つぎのもの

かたちになる前のなにか

Something new is wonderful.

若さの素

 加齢による様々な弊害は避けられません。人もまた無常の法則に従うものであり、科学の成果を持ってしても決して抗えるものではありません。ここ数年でアンチエイジングの技術に飛躍的な発展がありましたのはご存知のとおりです。しかし、これとて完全な解決策にはなっておりません。
 かつて我々の先祖は80年ほどの寿命で生きていました。100歳まで生きる人は少数で、しかも日常生活が自力で行える年齢となると70歳代くらいまで下がってしまっていたとか。そんな短い人生を生きていた時代に高齢化社会という名がついていたのは皮肉です。
 現在我が国の平均寿命は150歳前後ですからその半分しかなかったことになります。
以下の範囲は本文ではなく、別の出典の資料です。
(** * Video_Analyser: frame-sequence quality analysis, shallow embedding

    The Python sources embedded here are
      - [batch_analyze.py]                    (score aggregation, sequential batch),
      - [video_analyzer.py]                   (FPS buckets, duplicate classifier,
                                               motion continuity, wobble),
      - [video_analyser/analyzer.py]          (pairwise similarity and motion),
      - [video_analyser/batch_processor.py]   (thread-pool batch runner).

    Numbers.  Python floats are read as exact rationals ([Q]); decimal
    literals such as [0.995] are the rationals they denote.  Equality of
    scores is [Qeq] ([==]).  Square root and arc tangent, which have no
    rational closed form, and the OpenCV primitives (resize, dense optical
    flow, template matching) are the operations of a class [Backend] that
    the analyzers take as parameter; the few facts about them that a proof
    uses are hypotheses of its statement, and [Reference.backend] is an
    instance that computes.

    Exceptions.  A function that can raise returns [exn + result]; calls
    are sequenced with the bind of that sum. *)

From Stdlib Require Import QArith Qround Qabs Qminmax Lqa Lia ZArith List Permutation.
From Stdlib Require Import Ascii String.
From stdpp Require Import gmap strings list fin_maps sorting.

Local Open Scope Q_scope.

(** ** Frames, motion fields and the numeric backend *)

(** A grayscale buffer: rows of 8-bit intensities.  A decoded frame has at
    least one pixel. *)
Definition gray := list (list Z).

(** A dense motion field: rows of displacement vectors [(dx, dy)]. *)
Definition flow_field := list (list (Q * Q)).
(** * Random Wikipedia article plugin: heading extraction, acquisition loop
      and note rendering

    A shallow embedding of [RandomWikipediaArticlePlugin] (the settings-aware
    version of the plugin): [getProcessedDisallowedHeaders],
    [parseWikipediaHtml], [fetchAndProcessRandomWikipediaArticle],
    [formatMarkdown], the command [handleInsertArticle] and the number
    fields of the settings tab.

    - Strings are [string]; numbers that are counters or settings are [Z] or
      [nat]; a heading level is a [number], which can be [NaN] since it comes
      out of [parseInt].
    - The DOM is a tree of nodes.  An element reference is the path of the
      element from the document node; [remove()] marks the element as no
      longer attached to its parent, so that every reference held by the
      static node list stays valid and sees the mutation.
    - The acquisition loop runs in a state-and-exception monad over the
      loop's local variables and the trace of effects (notices, console
      errors, network calls, timeouts).  The network is an oracle giving the
      outcome of each call of each attempt.
    - The command runs in a monad over the list of its actions; the vault
      and the workspace are an oracle giving the answer of each call. *)

From Stdlib Require Import List String Ascii ZArith Lia Bool Arith DecimalString FinFun.
From Stdlib Require DecimalPos.
From Equations Require Import Equations.
Import ListNotations.
Local Open Scope string_scope.
Local Open Scope list_scope.

(* ===================================================================== *)
(** * JavaScript values and built-ins *)
(* ===================================================================== *)

(** A JavaScript number as the code produces them for a heading level: an
    integer, or the not-a-number value [parseInt] gives when there is no
    digit to read. *)
Inductive number :=
| NaN
| Num (z : Z).

(** [a === b] on numbers: [NaN] is not equal to anything, itself included. *)
Definition strict_eq (a b : number) : bool :=
  match a, b with
  | Num x, Num y => Z.eqb x y
  | _, _ => false
  end.

(** Errors that can be thrown inside the loop or by the renderer. *)
Inductive error :=
| FetchFailed                      (* fetch() rejects: no network, DNS, CORS... *)
| Error (message : string)         (* throw new Error(message) *)
| SyntaxError                      (* response.json() rejects *)
| TypeError                        (* property read on undefined *)
| URIError                         (* encodeURIComponent on a lone surrogate *)
| RangeError.                      (* String.prototype.repeat with a negative count *)

Inductive result (A : Type) :=
| Ok (a : A)
| Throw (e : error).
Arguments Ok {A} a.
Arguments Throw {A} e.

(** [s.substring(n)] *)
Fixpoint substring_from (n : nat) (s : string) : string :=
  match n, s with
  | O, _ => s
  | S n', String _ s' => substring_from n' s'
  | S _, EmptyString => EmptyString
  end.

(** [s.split(c)] for a one-character separator. *)
Fixpoint split (sep : ascii) (s : string) : list string :=
  match s with
  | EmptyString => [EmptyString]
  | String c s' =>
      if Ascii.eqb c sep then EmptyString :: split sep s'
      else match split sep s' with
           | h :: t => String c h :: t
           | [] => [String c EmptyString]
           end
  end.

(** [array.includes(x)] on an array of strings. *)
Definition includes (l : list string) (x : string) : bool :=
  existsb (String.eqb x) l.

(** [String(n)] for an integer. *)
Definition string_of_Z (z : Z) : string := NilZero.string_of_int (Z.to_int z).
Definition string_of_nat (n : nat) : string := string_of_Z (Z.of_nat n).

Definition code (c : ascii) : Z := Z.of_nat (nat_of_ascii c).

(** White space of the ASCII range: TAB, LF, VT, FF, CR and SPACE. *)
Definition is_space (c : ascii) : bool :=
  let n := code c in
  (((9 <=? n) && (n <=? 13)) || (n =? 32))%Z.

Fixpoint skip_spaces (s : string) : string :=
  match s with
  | String c s' => if is_space c then skip_spaces s' else s
  | EmptyString => EmptyString
  end.

Definition digit_value (radix : Z) (c : ascii) : option Z :=
  let n := code c in
  let v := if ((48 <=? n) && (n <=? 57))%Z then Some (n - 48)%Z
           else if ((97 <=? n) && (n <=? 122))%Z then Some (n - 87)%Z
           else if ((65 <=? n) && (n <=? 90))%Z then Some (n - 55)%Z
           else None in
  match v with
  | Some d => if (d <? radix)%Z then Some d else None
  | None => None
  end.

(** The value of the longest prefix of digits, [None] when it is empty. *)
Fixpoint read_digits (radix : Z) (s : string) (acc : option Z) : option Z :=
  match s with
  | EmptyString => acc
  | String c s' =>
      match digit_value radix c with
      | Some d =>
          read_digits radix s'
            (Some (radix * match acc with Some a => a | None => 0 end + d)%Z)
      | None => acc
      end
  end.

(** [parseInt(s)] with no radix argument: leading white space, an optional
    sign, an optional [0x] prefix, then the longest run of digits; [NaN]
    when no digit follows. *)
Definition parseInt (s : string) : number :=
  let s := skip_spaces s in
  let '(sign, s) :=
    match s with
    | String "-" s' => ((-1)%Z, s')
    | String "+" s' => (1%Z, s')
    | _ => (1%Z, s)
    end in
  let '(radix, s) :=
    match s with
    | String "0" (String "x" s') => (16%Z, s')
    | String "0" (String "X" s') => (16%Z, s')
    | _ => (10%Z, s)
    end in
  match read_digits radix s None with
  | Some z => Num (sign * z)
  | None => NaN
  end.

(** ['#'.repeat(count)]: the count is truncated to an integer ([NaN] gives
    0) and a negative count throws a [RangeError]. *)
Fixpoint replicate (n : nat) (s : string) : string :=
  match n with
  | O => EmptyString
  | S n' => (s ++ replicate n' s)%string
  end.

Definition repeat (s : string) (count : number) : result string :=
  match count with
  | NaN => Ok EmptyString
  | Num z => if (z <? 0)%Z then Throw RangeError else Ok (replicate (Z.to_nat z) s)
  end.

(* ===================================================================== *)
(** * The DOM *)
(* ===================================================================== *)

(** A node of the document tree.  [tagName] is the name as the DOM gives
    it for an HTML element, in upper case.  [attached] tells whether the
    element is still a child of its parent: [remove()] clears it.  A child
    that is not attached is not seen by [textContent] nor by the selectors
    of its former ancestors, but the element and its own subtree live on
    for whoever holds a reference to it. *)
Unset Elimination Schemes.
Inductive node :=
| Text (data : string)
| Comment (data : string)
| Element (attached : bool) (tagName : string) (classList : list string)
          (childNodes : list node).
Set Elimination Schemes.

Section node_induction.
Variable P : node -> Prop.
Hypothesis P_text : forall d, P (Text d).
Hypothesis P_comment : forall d, P (Comment d).
Hypothesis P_element : forall a t c ch, Forall P ch -> P (Element a t c ch).

Fixpoint node_ind (n : node) : P n :=
  match n with
  | Text d => P_text d
  | Comment d => P_comment d
  | Element a t c ch =>
      P_element a t c ch
        ((fix children (l : list node) : Forall P l :=
            match l with
            | [] => Forall_nil P
            | x :: l' => Forall_cons x (node_ind x) (children l')
            end) ch)
  end.
End node_induction.

(** A reference to a node: the child indices leading to it. *)
Definition path := list nat.

Definition isAttached (n : node) : bool :=
  match n with
  | Element a _ _ _ => a
  | _ => true
  end.

Definition tagNameOf (n : node) : string :=
  match n with
  | Element _ t _ _ => t
  | _ => EmptyString
  end.

Definition hasTag (tags : list string) (n : node) : bool :=
  match n with
  | Element _ t _ _ => includes tags t
  | _ => false
  end.

(** Dereference. *)
Fixpoint subtree (p : path) (n : node) : option node :=
  match p with
  | [] => Some n
  | i :: p' =>
      match n with
      | Element _ _ _ ch =>
          match nth_error ch i with
          | Some c => subtree p' c
          | None => None
          end
      | _ => None
      end
  end.

(** [node.textContent]: the text of the attached descendants, in order. *)
Fixpoint textContent (n : node) : string :=
  match n with
  | Text d => d
  | Comment _ => EmptyString
  | Element _ _ _ ch =>
      (fix children (l : list node) : string :=
         match l with
         | [] => EmptyString
         | c :: l' =>
             ((if isAttached c then textContent c else EmptyString)
              ++ children l')%string
         end) ch
  end.

(** The path [p] seen from the parent of the list it indexes, one place
    further to the right. *)
Definition bump (p : path) : path :=
  match p with
  | i :: p' => S i :: p'
  | [] => []
  end.

(** [node.querySelectorAll(sel)]: the attached descendant elements that
    match, in document order. *)
Fixpoint querySelectorAll (sel : node -> bool) (n : node) : list path :=
  match n with
  | Element _ _ _ ch =>
      (fix children (l : list node) : list path :=
         match l with
         | [] => []
         | c :: l' =>
             (if isAttached c
              then (if sel c then [[O]] else [])
                   ++ map (cons O) (querySelectorAll sel c)
              else [])
             ++ map bump (children l')
         end) ch
  | _ => []
  end.

(** [node.querySelector(sel)]: the first match in document order. *)
Definition querySelector (sel : node -> bool) (n : node) : option path :=
  hd_error (querySelectorAll sel n).

Fixpoint update_nth (i : nat) (f : node -> node) (l : list node) {struct l}
  : list node :=
  match l, i with
  | [], _ => []
  | x :: l', O => f x :: l'
  | x :: l', S i' => x :: update_nth i' f l'
  end.

(** [el.remove()] for the element at path [p] of [n]. *)
Fixpoint remove (p : path) (n : node) : node :=
  match p, n with
  | [], Element _ t c ch => Element false t c ch
  | i :: p', Element a t c ch => Element a t c (update_nth i (remove p') ch)
  | _, _ => n
  end.
(** *** The shape of every response *)

(** C10: every response the [POST /agent] view function returns has status
    200, 400 or 500 and a JSON object for a body: with status 200 the
    object has exactly the keys [response] and [status], and [status] is
    the string [ok]; with status 400 or 500 it has the single key [error],
    mapped to a string. *)
Theorem agent_handler_response_schema (request : Request)
    (p p' : Process Tool Runtime) (r : Response) :
  agent_handler generate_response request p = (Return r, p') ->
  well_formed r = true
  /\ ((status_code r = 200
       /\ exists text,
           body r = Json (PyDict [("response", text); ("status", PyStr "ok")]))
      \/ ((status_code r = 400 \/ status_code r = 500)
          /\ exists message,
              body r = Json (PyDict [("error", PyStr message)]))).
Proof.
  intros Hrun.
  pose proof (handler_handled request p) as Hh.
  rewrite Hrun in Hh. cbn [fst snd] in Hh.
  inversion Hh; subst; (split; [reflexivity |]).
  - right. split; [left; reflexivity | eexists; reflexivity].
  - right. split; [right; reflexivity | eexists; reflexivity].
  - left. split; [reflexivity | eexists; reflexivity].
  - right. split; [right; reflexivity | eexists; reflexivity].
Qed.

(** *** One call at most *)

(** C7: handling one request calls the runtime at most once.  The process
    is left either as it was, or as one call of the runtime leaves it (the
    log one entry longer), whether that call returned or raised: nothing
    is tried again.  The result is all or nothing: the 200 response built
    from the text of a call that returned, or an error response that
    carries only the error, or an escaping exception that does not derive
    from Exception. *)
Theorem agent_handler_single_invocation (request : Request)
    (p : Process Tool Runtime) :
  let run := agent_handler generate_response request p in
  (snd run = p
   \/ exists query r rt,
       generate_response (root_agent (globals p)) query (runtime p) = (r, rt)
       /\ snd run = after_call p query rt)
  /\ (length (invocations (snd run)) <= length (invocations p) + 1)%nat
  /\ match fst run with
     | Return r =>
         (exists query response_data text rt,
             generate_response (root_agent (globals p)) query (runtime p)
               = (Return response_data, rt)
             /\ py_getattr response_data "text" = Return text
             /\ snd run = after_call p query rt
             /\ r = ok_response text)
         \/ (exists status message,
                (status = 400 \/ status = 500)
                /\ r = error_response status message)
     | Raise e => isinstance_Exception e = false
     end.
Proof.
  cbv zeta.
  pose proof (handler_handled request p) as Hh.
  destruct (agent_handler generate_response request p) as [out p'].
  cbn [fst snd] in *.
  inversion Hh; subst; repeat apply conj;
    try (left; reflexivity);
    try (right; do 3 eexists; split; [eassumption | reflexivity]);
    try (cbn [after_call invocations]; rewrite ?length_app; cbn [length]; lia);
    try assumption.
  - right. exists 400, "Missing 'query' field in request". auto.
  - right. exists 500, message. auto.
  - left. do 4 eexists. repeat split; eassumption.
  - right. exists 500, message. auto.
Qed.

(** *** The page *)

(** C4: [GET /] is answered, whatever the state of the process and without
    changing it, with status 200, content type HTML and one fixed page,
    which contains the text [Dixie Agent].  The page source has no template
    syntax, so rendering it takes no parameter and cannot fail. *)
Theorem serve_ui_fixed_page :
  has_template_syntax CHAT_UI_HTML = false
  /\ exists page : string,
      (exists before after, page = before +:+ "Dixie Agent" +:+ after)
      /\ forall p : Process Tool Runtime,
          serve_ui p
          = (Return {| body := Html page;
                       status_code := 200;
                       mimetype := "text/html" |}, p).
Proof.
  split; [exact CHAT_UI_HTML_is_literal |].
  exists (render_template_string CHAT_UI_HTML). split.
  - apply str_in_sound. exact page_has_title.
  - intros p. reflexivity.
Qed.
短い人生を健気に生きた先祖の記録を読み返してみると、何とも感動的でしかも残酷です。
 その当時の人は65歳をすぎると高齢者と呼ばれ特別扱いされ始めます。多くの企業は定年といって解雇をし、給与は下がってしまいます。なかにはまだ元気な人もいましたので、日雇いや短期的な雇用で働き続けることもありました。今と違って人生の晩期になると急速に体力や気力が損なわれますので、若い頃の活力はもうなくなっています。それでも働き続けていたのです。多くは家族のために、そして本質的には自分のために。
 現在は若さを回復する様々なサプリや医療が展開しているので130歳を超えても見た目は若い頃とまったく変わりません。30代くらいの身体が維持されています。昔の人がこれを知ったらどんなに羨むことことか。
 ところが140歳を過ぎた頃から悲劇がます。前兆がなく突然意識がなくなり始まり、そのまま息絶えてしまうことが多く見られるのです。なぜ死に至ったのかまだ解明できていません。科学者はおそらく生命としての限界点があって、それだけはいかなる作為をもはねのけてしまうのだといいます。
 現状では生命の無常を乗り越えることはできません。人々の死に対する考え方も変わってきました。人生は自分の預かり知らないところから始まり、突如終わる。そこに理由はない。あるとしたら人間が神の創造に挑戦し、今のところは屈しているのだと。まだ敗北は認めていないのが私たち人類なのです。